Seven Tips for Making Not So Happy Holidays Happy Holidays in the Midst of Grief

 

Fall has come, and we are shifting to leaves falling, days getting shorter, and weather getting colder.  As the season changes, oftentimes moods change, particularly as we near Thanksgiving, Christmas, and New Year’s Day.  While the holiday season tends to be a joyful time for many, there are others who dread this time of year.  One main reason for the dread is grief and loss.  The shift of not having a dear loved one present for a time and season that used to bring so much excitement has turned into a time of disappointment, dissatisfaction, and depression.  While there are no easy answers or fixes, the hope is that some of the suggestions listed below will be helpful in making it through the holiday season. 
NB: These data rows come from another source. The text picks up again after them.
Record bet_reply := BetReply {
  reply_bet : bet;
  newBalance : Z
}.

(** [Math.floor(tokensWagered * multiplier)], in exact arithmetic. *)
Definition potentialPayout (tokensWagered : Z) (multiplier : Q) : Z :=
  Qfloor (inject_Z tokensWagered * multiplier).

(** [POST /bet]; [now] is [new Date()].  The amount is the integer
    [parseInt] returns, so [isNaN] is never true in this embedding. *)
Definition post_bet (now : Z) (req : bet_request) : M (response bet_reply) :=
  let email := req_email req in
  let predictionId := req_predictionId req in
  if missing_str email || missing_num predictionId
     || missing_str (req_position req) || missing_num (req_amount req)
  then ret (Status 400 MissingRequiredFields)
  else match parse_position (req_position req) with
  | None => ret (Status 400 PositionMustBeYesOrNo)
  | Some position =>
    let tokensWagered := req_amount req in
    if tokensWagered <? 1 then ret (Status 400 InvalidBetAmount)
    else
      try_catch
        (BEGIN ;;;
         predictionResult <- query (λ d, predictions d !! predictionId) ;;
         prediction <- first_row predictionResult PredictionNotFound ;;
         throw_if (negb (market_status_eqb (status prediction) S_open)) BettingIsClosed ;;;
         throw_if (closes_at prediction <? now) BettingPeriodEnded ;;;
         throw_if (tokensWagered <? min_bet prediction) (MinimumBetIs (min_bet prediction)) ;;;
         throw_if (max_bet prediction <? tokensWagered) (MaximumBetIs (max_bet prediction)) ;;;
         existingBet <- query (SELECT_user_bet predictionId email) ;;
         throw_if (0 <? length existingBet)%nat AlreadyPlacedBet ;;;
         userResult <- query (λ d, user_tokens d !! email) ;;
         user <- first_row userResult UserAccountNotFound ;;
         throw_if (balance user <? tokensWagered) (InsufficientTokens (balance user)) ;;;
         let multiplier :=
           match position with
           | Yes => yes_payout_multiplier prediction
           | No => no_payout_multiplier prediction
           end in
         let payout := potentialPayout tokensWagered multiplier in
         exec (UPDATE_user_tokens [(col_balance, - tokensWagered)] email) ;;;
         betResult <- exec_returning
           (INSERT_user_bets email predictionId position tokensWagered payout multiplier) ;;
         exec (UPDATE_predictions_volume position tokensWagered predictionId) ;;;
         COMMIT ;;;
         updatedUser <- query (λ d, user_tokens d !! email) ;;
         row <- first_row updatedUser TypeError ;;
         ret (Json (BetReply betResult (balance row))))
        (λ e, ROLLBACK ;;; ret (Status 400 e))
  end.

(** The two statements issued for one wager when its market is resolved as
    [outcome]; the loop bodies of [POST /:id/resolve] and of
    [processBetsForPrediction] are this same pair.  Returns [won]. *)
Definition settle_bet (outcome : position) (bet : bet) : M bool :=
  let won := position_eqb (bet_position bet) outcome in
  let tokensWon := if won then potential_payout bet else 0 in
  exec (UPDATE_user_bets won tokensWon (bet_id bet)) ;;;
  (if won
   then exec (UPDATE_user_tokens
                [(col_balance, tokensWon); (col_total_won, tokensWon - tokens_wagered bet)]
                (user_email bet))
   else exec (UPDATE_user_tokens [(col_total_lost, tokens_wagered bet)] (user_email bet))) ;;;
  ret won.

(** The body of [POST /:id/resolve]. *)
Record resolve_request := ResolveRequest {
  res_id : Z;
  res_outcome : string;
  res_adminEmail : string;
  res_source : string
}.

(** [source || 'Manual resolution'] *)
Definition source_or_default (source : string) : string :=
  if missing_str source then "Manual resolution" else source.

(** [POST /:id/resolve]; the reply carries [betsProcessed]. *)
Definition post_resolve (now : Z) (req : resolve_request) : M (response nat) :=
  let id := res_id req in
  if missing_str (res_adminEmail req) then ret (Status 401 AdminAuthenticationRequired)
  else match parse_position (res_outcome req) with
  | None => ret (Status 400 OutcomeMustBeYesOrNo)
  | Some outcome =>
      try_catch
        (BEGIN ;;;
         predictionResult <- query (λ d, predictions d !! id) ;;
         prediction <- first_row predictionResult PredictionNotFound ;;
         throw_if (market_status_eqb (status prediction) S_resolved) PredictionAlreadyResolved ;;;
         exec (UPDATE_predictions
                 (set_resolved outcome (source_or_default (res_source req)) now
                    (res_adminEmail req)) id) ;;;
         betsResult <- query (SELECT_active_bets id) ;;
         for_each betsResult (λ bet, settle_bet outcome bet ;;; ret tt) ;;;
         COMMIT ;;;
         ret (Json (length betsResult)))
        (λ e, ROLLBACK ;;; ret (Status 400 e))
  end.

(** The body of [POST /payout/request]. *)
Record payout_body := PayoutBody {
  pay_email : string;
  pay_tokensAmount : Z;
  pay_method : string;
  pay_destination : string
}.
  1.  Take time to grieve – You love your deceased loved one.  It is okay to take time out to cry, experience feelings or sadness, and reflect.  It is okay to visit the cemetery and take flowers.  It is okay to take out a journal and write a letter to your loved one.  The grief process is a normal part of the human experience, so taking some time to grieve is appropriate.  
  2. Remember the happy times together – What are some funny memories that you have with your loved one?  Was there a silly dance he or she used to do?  Was there that one time when he or she accidently burned the Thanksgiving turkey but everyone found it humorous?  Was it that silly Christmas gift that made you laugh excessively upon opening it? Although recalling the memories are reminders of your loved one and could elicit some feelings of sadness, taking some time to laugh at things your loved one enjoyed, said, or did could also bring about a smile on your face. 
  3. Connect with other loved ones – While grieving, we frequently isolate.  Some time alone to reflect can be healthy, however; having too much time alone can lead to a deeper sense of depression and loneliness.  Rather than isolating, connect with nurturing loved ones.  Whether you go to a movie with your best friend, take your grandchildren to the park, eat holiday dinner at a church member’s home, please connect, connect, connect!  Connecting may also require creating a new network of friends or adopted family, which is fine as well.  Even if you do not feel like connecting, try it anyway.  You can do it and will likely feel better that you did.
  4. Help someone else in need – The holiday seasons presents numerous opportunities to serve others. Helping others helps shift our focus to the needs of someone else and has two benefits.  We are meeting the needs of someone else, and we tend to walk away gaining encouragement, knowledge, and or wisdom from the very people we serve.  If you do not where you can serve, simply conduct an internet search on local charities, churches, or organizations in need of volunteers for the holidays.
  5.  Start new family traditions – While holiday activities and traditions do shift as a result of a loved one passing away, new traditions can be started.  Whether you decide that you will be the new host of the holiday party, you will take that 7-day cruise for the holidays, or you will dedicate your time to volunteering, you can decide. You can also ask other family members for new tradition ideas and agree on the ideas together.
  6. Redefine the meaning of the holidays – What did the holiday season mean to you when your loved one was alive? Did it mean family time?  Did it mean great food?  Did the holidays mean multiple houseguests and parties?  Similar to starting new traditions, you can decide what you want the holidays to mean in this new chapter of your life.  Maybe the holidays can now mean taking time to give to those in need?  Perhaps the holidays can mean a time to recharge by taking a vacation. You can decide and define your holiday season.
  7. Join a support group/seek professional counseling – The holiday season is a common time for others to struggle with grief more than other times of the year.  Connecting with others who are experiencing grief can be a helpful way for grievers to gain strength, encourage, and support from one another.  You do not have to experience this season alone.